Oct 03, 2008 23:32
Kind of a random post here...but did Ian ever make you feel inadequate or guilty???
For me, it seemed like every time he talked to me it was like he was pushing me to be a different person. He also made me feel really horrible a lot of the time.
He always talked about how my boyfriend Scott was manipulative, and rude, and horrible.
And then he would tell me how I manipulate Scott all the time.
And he would guilt trip me all the time about how I treated him too.
It wasn't until after I distanced myself from him that I realized that I didn't need to feel that way, but I always took whatever Ian told me very seriously. For some reason I thought he was helping me all along, and that what I was doing was horribly wrong and I needed to listen to his advice to be on a "better" path.

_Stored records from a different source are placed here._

(* ===== verification/RscPoolProof.v ===== *)
(** * Conservation in the resource pool

    The invariant of [RscPool] and its consequences: every resource that was
    constructed and not destructed is in exactly one list, the counters agree
    with the lists, quotas fit the pool, and a pool without actors can be freed
    completely. *)
From stdpp Require Import base list gmap numbers.
From Stdlib Require Import ZArith Lia.
From S2P Require Import Prelude CMemory RscPool.
Local Open Scope Z_scope.

Definition actor_rsc (acts : gmap Z nvmeib_rsc_pool_actor) (x : Z) : list Z :=
  match acts !! x with Some a => a_rsc_list a | None => [] end.
Definition held (acts : gmap Z nvmeib_rsc_pool_actor) (l : list Z) : list Z := l ≫= actor_rsc acts.
(** The live resources: in the pool and at the actors. *)
Definition live (s : system) : list Z := rsc_list (pool s) ++ held (actors s) (actor_list (pool s)).

Definition conf_ok (c : nvmeib_rsc_pool_conf) : Prop :=
  0 ≤ size c < 2 ^ 64 ∧ 0 ≤ size_pcpu c < 2 ^ 64 ∧ 0 ≤ reserve c < 2 ^ 64 ∧ 0 ≤ reserve_percent c < 2 ^ 64.
Definition actor_ok (a : nvmeib_rsc_pool_actor) : Prop :=
  nbufs a = Z.of_nat (length (a_rsc_list a)) ∧ 0 ≤ min_greed (a_conf a) ∧
  min_greed (a_conf a) ≤ greed a ≤ max_greed (a_conf a).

He made me feel like I should hate my life, where I was at the time, and who I was with. He tried to turn me against every person who mattered most to me...Especially Scott. Go figure. He wanted him Gone.
I spent many nights letting his words get to me, which always shattered my self-confidence...and made me consider dangerous alternatives.
I also had many dreams about Ian. While I was never "with" him...what he used to say to me really got under my skin for a long time. I had such respect for him, for his intelligence...a lot of the time he made me feel like I shouldn't even be talking to him because I felt so unequal.
After my experience with Ian, I couldn't think about him or his visit without feeling sick to my stomach for a Longggggggggg time.
I went through a period of absolutely hating him.
Then I just ignored him.
Anybody else experience stuff like that from him?